> **Listed entries**
(** With a current observation of the connection, the facts are those of the
    state that sends. *)
Lemma prepare_facts m now ctx :
  let p := prepare m now ctx in
  is_Some (Network.current (mam_network (prep_mam p))) →
  mam_client (prep_mam p) = client_standing (mam_account (prep_mam p)) (ctx_client_version ctx)
  ∧ prep_facts p = decide_facts (prep_mam p) now ctx (prep_gate p) (prep_cookie p)
      (Network.current (mam_network (prep_mam p)))
      (recent_downloads (prep_records p) (wall now)) (running_downloads (prep_records p)).
Proof.
  intros p. unfold p, prepare. clear p.
  destruct (remind m now) as [m1 a1]. destruct (follow_gate m1 ctx) as [m2 g].
  set (m3 := follow_cookie m2 ctx). set (m4 := {| m3 with mam_client := _ |}).
  pose proof (follow_connectability_current m4 now ctx) as Hcur.
  destruct (follow_connectability_client m4 now ctx) as [Hc Ha].
  set (m5 := follow_connectability m4 now ctx) in *.
  destruct (watch_downloads_spec m5 now (Registry.loaded (ctx_registry ctx)))
    as (Hr & Hwc & Hwa & Hwn).
  destruct (watch_downloads m5 now _) as [m6 recent]. simpl in *.
  intros Hsome. rewrite Hwn in Hsome.
  split; [by rewrite Hwc, Hc, Hwa, Ha|].
  rewrite Hwn, Hr, (Hcur Hsome). by destruct (Registry.loaded _).
Qed.

(** The watch is over the rows and the account of the same state. *)
Lemma prepare_watched m now ctx :
  let p := prepare m now ctx in
  acq_watched (mam_acquisition (prep_mam p)) =
    match prep_records p with
    | Some rows => watch_all (mam_acquisition (prep_mam p)) (downloads rows)
                     (Account.data (mam_account (prep_mam p))) (monotonic now) (wall now)
    | None => []
    end.
Proof.
  intros p. unfold p, prepare. clear p.
  destruct (remind m now) as [m1 a1]. destruct (follow_gate m1 ctx) as [m2 g].
  match goal with |- context [watch_downloads ?m now _] => generalize m; intros m5 end.
  unfold watch_downloads. by destruct (Registry.loaded _).
Qed.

> **Activity**
Reproduce, exactly and without additions, the run of lines from the start of the listing above to the line bearing "Lemma prepare_watched m", inclusive.

> **Result of this exercise**
(** With a current observation of the connection, the facts are those of the
    state that sends. *)
Lemma prepare_facts m now ctx :
  let p := prepare m now ctx in
  is_Some (Network.current (mam_network (prep_mam p))) →
  mam_client (prep_mam p) = client_standing (mam_account (prep_mam p)) (ctx_client_version ctx)
  ∧ prep_facts p = decide_facts (prep_mam p) now ctx (prep_gate p) (prep_cookie p)
      (Network.current (mam_network (prep_mam p)))
      (recent_downloads (prep_records p) (wall now)) (running_downloads (prep_records p)).
Proof.
  intros p. unfold p, prepare. clear p.
  destruct (remind m now) as [m1 a1]. destruct (follow_gate m1 ctx) as [m2 g].
  set (m3 := follow_cookie m2 ctx). set (m4 := {| m3 with mam_client := _ |}).
  pose proof (follow_connectability_current m4 now ctx) as Hcur.
  destruct (follow_connectability_client m4 now ctx) as [Hc Ha].
  set (m5 := follow_connectability m4 now ctx) in *.
  destruct (watch_downloads_spec m5 now (Registry.loaded (ctx_registry ctx)))
    as (Hr & Hwc & Hwa & Hwn).
  destruct (watch_downloads m5 now _) as [m6 recent]. simpl in *.
  intros Hsome. rewrite Hwn in Hsome.
  split; [by rewrite Hwc, Hc, Hwa, Ha|].
  rewrite Hwn, Hr, (Hcur Hsome). by destruct (Registry.loaded _).
Qed.

(** The watch is over the rows and the account of the same state. *)
Lemma prepare_watched m now ctx :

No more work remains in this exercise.